Lemma lookup_rule_first_match rules path a :
  lookup_rule (from_rules rules) path a
  = (λ '(i, r), compile (Z.of_nat i) r) <$> first_match rules path a.
Proof.
  unfold lookup_rule, from_rules.
  destruct (insert_rules_spec rules {| root := node_default |} 0) as [Hok Hr];
    [done|apply trie_ok_default|]. cbn [root] in Hr. setoid_rewrite reachable_default in Hr.
  set (t := insert_rules _ _ _) in *.
  destruct (collect_spec (path_segments path) (root t) a None 0 Hok) as [Hin Hle].
  destruct (collect _ _ _ _ _) as [b v]. cbn [fst] in *.
  unfold first_match. destruct (list_find _ rules) as [[i r]|] eqn:Hf; cbn.
  - apply list_find_Some in Hf as (Hi & [Ha Hp] & Hmin).
    destruct (Hle (compile (Z.of_nat i) r)) as (r' & -> & Hi').
    { right. split; [|done]. apply Hr. right. exists i, r. by rewrite Z.add_0_l. }
    destruct Hin as [[=]|(x & Hx & Hxa & [= ->])]. f_equal.
    apply Hr in Hx as [[]%not_elem_of_nil|(k & rule & Hk & -> & Hkp)]. cbn in Hi', Hxa.
    destruct (decide (k = i)) as [->|Hne]; [rewrite Z.add_0_l; congruence|].
    exfalso. apply (Hmin k rule); [done|lia|done].
  - destruct Hin as [->|(x & Hx & Hxa & ->)]; [done|].
    apply Hr in Hx as [[]%not_elem_of_nil|(k & rule & Hk & -> & Hkp)].
    apply list_find_None in Hf. rewrite Forall_lookup in Hf. destruct (Hf k rule Hk). done.
Qed.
- - - -
WHAT TO PRODUCE
Exactly as they stand, write out all of the entries.

OUTPUT FOR THIS EXERCISE
Lemma lookup_rule_first_match rules path a :
  lookup_rule (from_rules rules) path a
  = (λ '(i, r), compile (Z.of_nat i) r) <$> first_match rules path a.
Proof.
  unfold lookup_rule, from_rules.
  destruct (insert_rules_spec rules {| root := node_default |} 0) as [Hok Hr];
    [done|apply trie_ok_default|]. cbn [root] in Hr. setoid_rewrite reachable_default in Hr.
  set (t := insert_rules _ _ _) in *.
  destruct (collect_spec (path_segments path) (root t) a None 0 Hok) as [Hin Hle].
  destruct (collect _ _ _ _ _) as [b v]. cbn [fst] in *.
  unfold first_match. destruct (list_find _ rules) as [[i r]|] eqn:Hf; cbn.
  - apply list_find_Some in Hf as (Hi & [Ha Hp] & Hmin).
    destruct (Hle (compile (Z.of_nat i) r)) as (r' & -> & Hi').
    { right. split; [|done]. apply Hr. right. exists i, r. by rewrite Z.add_0_l. }
    destruct Hin as [[=]|(x & Hx & Hxa & [= ->])]. f_equal.
    apply Hr in Hx as [[]%not_elem_of_nil|(k & rule & Hk & -> & Hkp)]. cbn in Hi', Hxa.
    destruct (decide (k = i)) as [->|Hne]; [rewrite Z.add_0_l; congruence|].
    exfalso. apply (Hmin k rule); [done|lia|done].
  - destruct Hin as [->|(x & Hx & Hxa & ->)]; [done|].
    apply Hr in Hx as [[]%not_elem_of_nil|(k & rule & Hk & -> & Hkp)].
    apply list_find_None in Hf. rewrite Forall_lookup in Hf. destruct (Hf k rule Hk). done.
Qed.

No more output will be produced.